(* ===== verification/DoubleSign.v ===== *)
(** * Double-sign guard ([src/src/consensus/double_sign.rs]).

    The set of signed keys, its pruning and eviction, the checks before and the
    records after signing, and the state file. The file at the guard's path
    ([ionafs::read] and [ionafs::write], which reports no error) is the field
    [file]; the postcard encoding of the set is the interface [GuardCodec].
    Prometheus counters, log lines and the locking [DoubleSignManager] are not
    modelled. *)

From Stdlib Require Import ZArith Lia Bool.
From stdpp Require Import base gmap sets list strings sorting.
From S2P Require Import Prelude Types Messages.

Local Open Scope Z_scope.

(** ** Data *)

Record DoubleSignConfig := mkDoubleSignConfig {
  persist : bool;
  max_entries : Z;
  prune_below : Z;
  verbose_logging : bool;
  ds_enable_metrics : bool;
}.

Definition DoubleSignConfig_default : DoubleSignConfig :=
  {| persist := true; max_entries := 10000; prune_below := 1000;
     verbose_logging := false; ds_enable_metrics := false |}.

Inductive DoubleSignError :=
| Conflict (height : Height) (round : Round)
| DsIo (s : string)
| DsSerialization
| DsConfig (s : string)
| DsIntegerOverflow.

Inductive SignedKey :=
| SProposal (height : Height) (round : Round) (block_id : Hash32)
| SVote (vote_type : Z) (height : Height) (round : Round) (block_id : option Hash32).

#[export] Instance SignedKey_eq_dec : EqDecision SignedKey.
Proof. solve_decision. Defined.

#[export] Instance SignedKey_countable : Countable SignedKey.
Proof.
  apply (inj_countable'
    (λ k, match k with
          | SProposal h r b => inl (h, r, b)
          | SVote t h r b => inr (t, h, r, b)
          end)
    (λ s, match s with
          | inl (h, r, b) => SProposal h r b
          | inr (t, h, r, b) => SVote t h r b
          end)).
  by intros [].
Defined.

(** The derived [Ord]: the variant first, then the fields in declaration order. *)
Definition SignedKey_tuple (k : SignedKey) : Z * (Z * (Z * (Z * option (list Z)))) :=
  match k with
  | SProposal h r b => (0, (0, (h, (r, Some b))))
  | SVote t h r b => (1, (t, (h, (r, b))))
  end.

#[export] Instance SignedKey_keyord : KeyOrd SignedKey :=
  keyord_via SignedKey_tuple ltac:(intros [] []; simpl; congruence).

Definition SignedKey_height (k : SignedKey) : Height :=
  match k with SProposal h _ _ => h | SVote _ h _ _ => h end.

Definition SignedKey_height_round (k : SignedKey) : Height * Round :=
  match k with SProposal h r _ => (h, r) | SVote _ h r _ => (h, r) end.

Definition SignedKey_block_hash (k : SignedKey) : option Hash32 :=
  match k with SProposal _ _ b => Some b | SVote _ _ _ b => b end.

Record AtomicDoubleSignMetrics := mkDsMetrics {
  checks : Z; conflicts : Z; records : Z; loads : Z; persists : Z; pruned : Z;
}.

Record DoubleSignGuard := mkGuard {
  signed : gset SignedKey;
  dsconfig : DoubleSignConfig;
  dsmetrics : AtomicDoubleSignMetrics;
  highest_height : Height;
  file : option bytes;
}.

#[export] Instance eta_DsMetrics : Settable AtomicDoubleSignMetrics :=
  λ m, mkDsMetrics (checks m) (conflicts m) (records m) (loads m) (persists m) (pruned m).
#[export] Instance eta_Guard : Settable DoubleSignGuard :=
  λ g, mkGuard (signed g) (dsconfig g) (dsmetrics g) (highest_height g) (file g).

Definition inc_checks (g : DoubleSignGuard) : DoubleSignGuard :=
  g <| dsmetrics := (dsmetrics g) <| checks := add64 (checks (dsmetrics g)) 1 |> |>.
Definition inc_conflicts (g : DoubleSignGuard) : DoubleSignGuard :=
  g <| dsmetrics := (dsmetrics g) <| conflicts := add64 (conflicts (dsmetrics g)) 1 |> |>.
Definition inc_records (g : DoubleSignGuard) : DoubleSignGuard :=
  g <| dsmetrics := (dsmetrics g) <| records := add64 (records (dsmetrics g)) 1 |> |>.
Definition inc_loads (g : DoubleSignGuard) : DoubleSignGuard :=
  g <| dsmetrics := (dsmetrics g) <| loads := add64 (loads (dsmetrics g)) 1 |> |>.
Definition inc_persists (g : DoubleSignGuard) : DoubleSignGuard :=
  g <| dsmetrics := (dsmetrics g) <| persists := add64 (persists (dsmetrics g)) 1 |> |>.
Definition inc_pruned (n : Z) (g : DoubleSignGuard) : DoubleSignGuard :=
  g <| dsmetrics := (dsmetrics g) <| pruned := add64 (pruned (dsmetrics g)) n |> |>.

(** [postcard::to_vec(&signed)] and [postcard::from_bytes(&data)]; [None] is their error. *)
Class GuardCodec := {
  enc_signed : gset SignedKey → option bytes;
  dec_signed : bytes → option (gset SignedKey);
}.

(** Encoding a set of keys does not fail and decoding gives the set back. *)
Class GuardCodecLaws `{GuardCodec} : Prop := {
  enc_signed_total s : ∃ d, enc_signed s = Some d ∧ dec_signed d = Some s;
}.

(** ** Operations *)

Section guard.
Context `{GuardCodec}.
Implicit Types g : DoubleSignGuard.

Definition DoubleSignGuard_load g : DoubleSignGuard * result unit DoubleSignError :=
  match file g with
  | None => (g, Ok tt)
  | Some data =>
    match dec_signed data with
    | None => (g, Err DsSerialization)
    | Some s =>
      let g := inc_loads (g <| signed := s |>) in
      (match last (bset_iter s) with
       | Some k => g <| highest_height := SignedKey_height k |>
       | None => g
       end, Ok tt)
    end
  end.

(** [with_config] on a device whose file at the path holds [f]. *)
Definition DoubleSignGuard_with_config (f : option bytes) (config : DoubleSignConfig) :
    DoubleSignGuard :=
  let guard := {| signed := ∅; dsconfig := config; dsmetrics := mkDsMetrics 0 0 0 0 0 0;
                  highest_height := 0; file := f |} in
  if persist config then (DoubleSignGuard_load guard).1 else guard.

Definition DoubleSignGuard_new (f : option bytes) : DoubleSignGuard :=
  DoubleSignGuard_with_config f DoubleSignConfig_default.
○ ○ ○
Retyping the whole listing exactly is the task here.

EXERCISE ANSWER
(* ===== verification/DoubleSign.v ===== *)
(** * Double-sign guard ([src/src/consensus/double_sign.rs]).

    The set of signed keys, its pruning and eviction, the checks before and the
    records after signing, and the state file. The file at the guard's path
    ([ionafs::read] and [ionafs::write], which reports no error) is the field
    [file]; the postcard encoding of the set is the interface [GuardCodec].
    Prometheus counters, log lines and the locking [DoubleSignManager] are not
    modelled. *)

From Stdlib Require Import ZArith Lia Bool.
From stdpp Require Import base gmap sets list strings sorting.
From S2P Require Import Prelude Types Messages.

Local Open Scope Z_scope.

(** ** Data *)

Record DoubleSignConfig := mkDoubleSignConfig {
  persist : bool;
  max_entries : Z;
  prune_below : Z;
  verbose_logging : bool;
  ds_enable_metrics : bool;
}.

Definition DoubleSignConfig_default : DoubleSignConfig :=
  {| persist := true; max_entries := 10000; prune_below := 1000;
     verbose_logging := false; ds_enable_metrics := false |}.

Inductive DoubleSignError :=
| Conflict (height : Height) (round : Round)
| DsIo (s : string)
| DsSerialization
| DsConfig (s : string)
| DsIntegerOverflow.

Inductive SignedKey :=
| SProposal (height : Height) (round : Round) (block_id : Hash32)
| SVote (vote_type : Z) (height : Height) (round : Round) (block_id : option Hash32).

#[export] Instance SignedKey_eq_dec : EqDecision SignedKey.
Proof. solve_decision. Defined.

#[export] Instance SignedKey_countable : Countable SignedKey.
Proof.
  apply (inj_countable'
    (λ k, match k with
          | SProposal h r b => inl (h, r, b)
          | SVote t h r b => inr (t, h, r, b)
          end)
    (λ s, match s with
          | inl (h, r, b) => SProposal h r b
          | inr (t, h, r, b) => SVote t h r b
          end)).
  by intros [].
Defined.

(** The derived [Ord]: the variant first, then the fields in declaration order. *)
Definition SignedKey_tuple (k : SignedKey) : Z * (Z * (Z * (Z * option (list Z)))) :=
  match k with
  | SProposal h r b => (0, (0, (h, (r, Some b))))
  | SVote t h r b => (1, (t, (h, (r, b))))
  end.

#[export] Instance SignedKey_keyord : KeyOrd SignedKey :=
  keyord_via SignedKey_tuple ltac:(intros [] []; simpl; congruence).

Definition SignedKey_height (k : SignedKey) : Height :=
  match k with SProposal h _ _ => h | SVote _ h _ _ => h end.

Definition SignedKey_height_round (k : SignedKey) : Height * Round :=
  match k with SProposal h r _ => (h, r) | SVote _ h r _ => (h, r) end.

Definition SignedKey_block_hash (k : SignedKey) : option Hash32 :=
  match k with SProposal _ _ b => Some b | SVote _ _ _ b => b end.

Record AtomicDoubleSignMetrics := mkDsMetrics {
  checks : Z; conflicts : Z; records : Z; loads : Z; persists : Z; pruned : Z;
}.

Record DoubleSignGuard := mkGuard {
  signed : gset SignedKey;
  dsconfig : DoubleSignConfig;
  dsmetrics : AtomicDoubleSignMetrics;
  highest_height : Height;
  file : option bytes;
}.

#[export] Instance eta_DsMetrics : Settable AtomicDoubleSignMetrics :=
  λ m, mkDsMetrics (checks m) (conflicts m) (records m) (loads m) (persists m) (pruned m).
#[export] Instance eta_Guard : Settable DoubleSignGuard :=
  λ g, mkGuard (signed g) (dsconfig g) (dsmetrics g) (highest_height g) (file g).

Definition inc_checks (g : DoubleSignGuard) : DoubleSignGuard :=
  g <| dsmetrics := (dsmetrics g) <| checks := add64 (checks (dsmetrics g)) 1 |> |>.
Definition inc_conflicts (g : DoubleSignGuard) : DoubleSignGuard :=
  g <| dsmetrics := (dsmetrics g) <| conflicts := add64 (conflicts (dsmetrics g)) 1 |> |>.
Definition inc_records (g : DoubleSignGuard) : DoubleSignGuard :=
  g <| dsmetrics := (dsmetrics g) <| records := add64 (records (dsmetrics g)) 1 |> |>.
Definition inc_loads (g : DoubleSignGuard) : DoubleSignGuard :=
  g <| dsmetrics := (dsmetrics g) <| loads := add64 (loads (dsmetrics g)) 1 |> |>.
Definition inc_persists (g : DoubleSignGuard) : DoubleSignGuard :=
  g <| dsmetrics := (dsmetrics g) <| persists := add64 (persists (dsmetrics g)) 1 |> |>.
Definition inc_pruned (n : Z) (g : DoubleSignGuard) : DoubleSignGuard :=
  g <| dsmetrics := (dsmetrics g) <| pruned := add64 (pruned (dsmetrics g)) n |> |>.

(** [postcard::to_vec(&signed)] and [postcard::from_bytes(&data)]; [None] is their error. *)
Class GuardCodec := {
  enc_signed : gset SignedKey → option bytes;
  dec_signed : bytes → option (gset SignedKey);
}.

(** Encoding a set of keys does not fail and decoding gives the set back. *)
Class GuardCodecLaws `{GuardCodec} : Prop := {
  enc_signed_total s : ∃ d, enc_signed s = Some d ∧ dec_signed d = Some s;
}.

(** ** Operations *)

Section guard.
Context `{GuardCodec}.
Implicit Types g : DoubleSignGuard.

Definition DoubleSignGuard_load g : DoubleSignGuard * result unit DoubleSignError :=
  match file g with
  | None => (g, Ok tt)
  | Some data =>
    match dec_signed data with
    | None => (g, Err DsSerialization)
    | Some s =>
      let g := inc_loads (g <| signed := s |>) in
      (match last (bset_iter s) with
       | Some k => g <| highest_height := SignedKey_height k |>
       | None => g
       end, Ok tt)
    end
  end.

(** [with_config] on a device whose file at the path holds [f]. *)
Definition DoubleSignGuard_with_config (f : option bytes) (config : DoubleSignConfig) :
    DoubleSignGuard :=
  let guard := {| signed := ∅; dsconfig := config; dsmetrics := mkDsMetrics 0 0 0 0 0 0;
                  highest_height := 0; file := f |} in
  if persist config then (DoubleSignGuard_load guard).1 else guard.

Definition DoubleSignGuard_new (f : option bytes) : DoubleSignGuard :=
  DoubleSignGuard_with_config f DoubleSignConfig_default.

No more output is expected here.